Msg string // human-readable explanation
Err error // the underlying error (may be nil)
}
- Op identifies the operation that failed. Use the format
package.Functionorservice.Method. - Msg is a human-readable message explaining what went wrong.
- Err is the underlying error being wrapped. May be
nilfor root errors.
The E() Helper
E() is the primary way to create contextual errors:
func E(op, msg string, err error) error
With an Underlying Error
data, err := os.ReadFile(path)
if err != nil {
return core.E("config.Load", "failed to read config file", err)
}
This produces: config.Load: failed to read config file: open /path/to/file: no such file or directory
Without an Underlying Error (Root Error)
if name == "" {
return core.E("user.Create", "name cannot be empty", nil)
}
This produces: user.Create: name cannot be empty
When err is nil, the Err field is not set and the output omits the trailing error.
Error Output Format
The Error() method produces a string in one of two formats:
// With underlying error:
op: msg: underlying error text
// Without underlying error:
op: msg
Unwrapping
Error implements the Unwrap() error method, making it compatible with Go's errors.Is and errors.As:
originalErr := errors.New("connection refused")
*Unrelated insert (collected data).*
Lemma emplace_threads_ok l changed lowest s : sb None s -> (forall i, i ∈ l -> is_Some (threads s !! i)) ->
  sb None (snd (emplace_threads l changed lowest s)) /\ kept s (snd (emplace_threads l changed lowest s)).
Proof.
  revert changed lowest s. induction l as [|i l IH]; intros changed lowest s B Hl; cbn [emplace_threads]; [split; [exact B|apply kept_refl]|].
  destruct (emplace_thread_ok None i s B (or_introl eq_refl) (Hl i ltac:(left))) as [B1 K1].
  destruct (emplace_thread i s) as [b s1]. cbn [snd] in B1, K1.
  assert (forall ch lo, sb None (snd (emplace_threads l ch lo s1)) /\ kept s (snd (emplace_threads l ch lo s1))) as H.
  { intros ch lo. destruct (IH ch lo s1 B1) as [B2 K2]; [intros j Hj; apply (kept_there s); [exact K1|apply Hl; right; exact Hj]|].
    split; [exact B2|eapply kept_trans; eauto]. }
  destruct b; apply H.
Qed.

Lemma suspend_threads_ok l s : sb None s ->
  sb None (suspend_threads l s) /\ kept s (suspend_threads l s) /\ g_ppu (suspend_threads l s) = g_ppu s /\
  (forall j, j ∈ l \/ k_suspend (at_ (view s) j) = true -> k_suspend (at_ (view (suspend_threads l s)) j) = true).
Proof.
  revert s. induction l as [|i l IH]; intros s B; cbn [suspend_threads];
    [split; [exact B|split; [apply kept_refl|split; [reflexivity|intros j [H|H]; [apply elem_of_nil in H as []|exact H]]]]|].
  rewrite suspend_thread. destruct (k_suspend (at_ (view s) i)) eqn:Es.
  - destruct (IH s B) as (H1 & H2 & H3 & H4). repeat (split; [assumption|]). intros j [[->|Hj]%elem_of_cons|Hj]; apply H4; auto.
  - unfold at_ in Es. destruct (threads s !! i) as [c|] eqn:E; [|unfold view in Es; rewrite lookup_fmap, E in Es; discriminate].
    pose proof (view_there s i c E) as Ev. rewrite Ev in Es. cbn in Es.
    set (f := fun c => with_ack true (with_suspend true c)). set (s1 := with_pending _ (on i f s)).
    assert (view s1 = <[i := core_of (f c)]> (view s)) as Ev1 by (apply (view_on i f s c E)).
    assert (ack_suspend c = false) as Ha.
    { destruct (ack_suspend c) eqn:Ea; [|reflexivity]. pose proof (b_ack _ _ _ _ _ _ B i _ Ev Ea) as H. cbn in H. congruence. }
    assert (u32 (g_pending s + 1) = g_pending s + 1) as Eu.
    { apply wrap_small. unfold in_range. rewrite (b_pending _ _ _ _ _ _ B). pose proof (acks_insert _ _ _ (core_of (f c)) Ev) as H.
      cbn in H. rewrite Ha in H. pose proof (acks_le (<[i := core_of (f c)]> (view s))) as Hle. rewrite map_size_insert_Some in Hle by eauto.
      pose proof (b_small _ _ _ _ _ _ B). lia. }
    assert (sb None s1) as B1.
    { unfold sb. rewrite Ev1. cbn [g_ppu g_pending g_waiting s1 with_pending on with_threads]. rewrite Eu.
      eapply base_thread; [exact B|exact Ev|reflexivity|reflexivity| | |auto].
      - intros Hn _. destruct (b_out _ _ _ _ _ _ B i _ Ev Hn ltac:(discriminate)) as [H _]. cbn in H. congruence.
      - cbn. rewrite Ha. lia. }
    destruct (IH s1 B1) as (H1 & H2 & H3 & H4). split; [exact H1|]. split; [eapply kept_trans; [|exact H2]; apply (kept_on i f s); reflexivity|].
    split; [exact H3|]. intros j Hj. apply H4. rewrite Ev1, at_insert. case_decide as Hij; [auto|].
    destruct Hj as [[->|Hj]%elem_of_cons|Hj]; [contradiction|auto|auto].
Qed.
wrapped := core.E("db.Connect", "failed to connect", originalErr)
// errors.Is traverses the chain
errors.Is(wrapped, originalErr) // true
// errors.As extracts the Error
var coreErr *core.Error
if errors.As(wrapped, &coreErr) {
fmt.Println(coreErr.Op) // "db.Connect"
fmt.Println(coreErr.Msg) // "failed to connect"
}
Building Error Chains
Because E() wraps errors, you can build a logical call stack by wrapping at each layer:
// Low-level
func readConfig(path string) ([]byte, error) {
data, err := os.ReadFile(path)
if err != nil {
return nil, core.E("config.readConfig", "failed to read file", err)
}
return data, nil
}
// Mid-level
func loadConfig() (*Config, error) {
data, err := readConfig("/etc/app/config.yaml")
if err != nil {
return nil, core.E("config.Load", "failed to load configuration", err)
}
// parse data...
return cfg, nil
}
// Top-level
func (s *Service) OnStartup(ctx context.Context) error {
cfg, err := loadConfig()
if err != nil {
return core.E("service.OnStartup", "startup failed", err)
}
s.config = cfg
return nil
}
The resulting error message reads like a stack trace:
service.OnStartup: startup failed: config.Load: failed to load configuration: config.readConfig: failed to read file: open /etc/app/config.yaml: no such file or directory
Conventions
- Op format: Use
package.Functionorservice.Method. Keep it short and specific. - Msg format: Use lowercase, describe what failed (not what succeeded). Write messages that make sense to a developer reading logs.
- Wrap at boundaries: Wrap with
E()when crossing package or layer boundaries, not at every function call. - Always return
error:E()returns theerrorinterface, not*Error. Callers should not need to know the concrete type. - Nil underlying error: Pass
nilforerrwhen creating root errors (errors that do not wrap another error).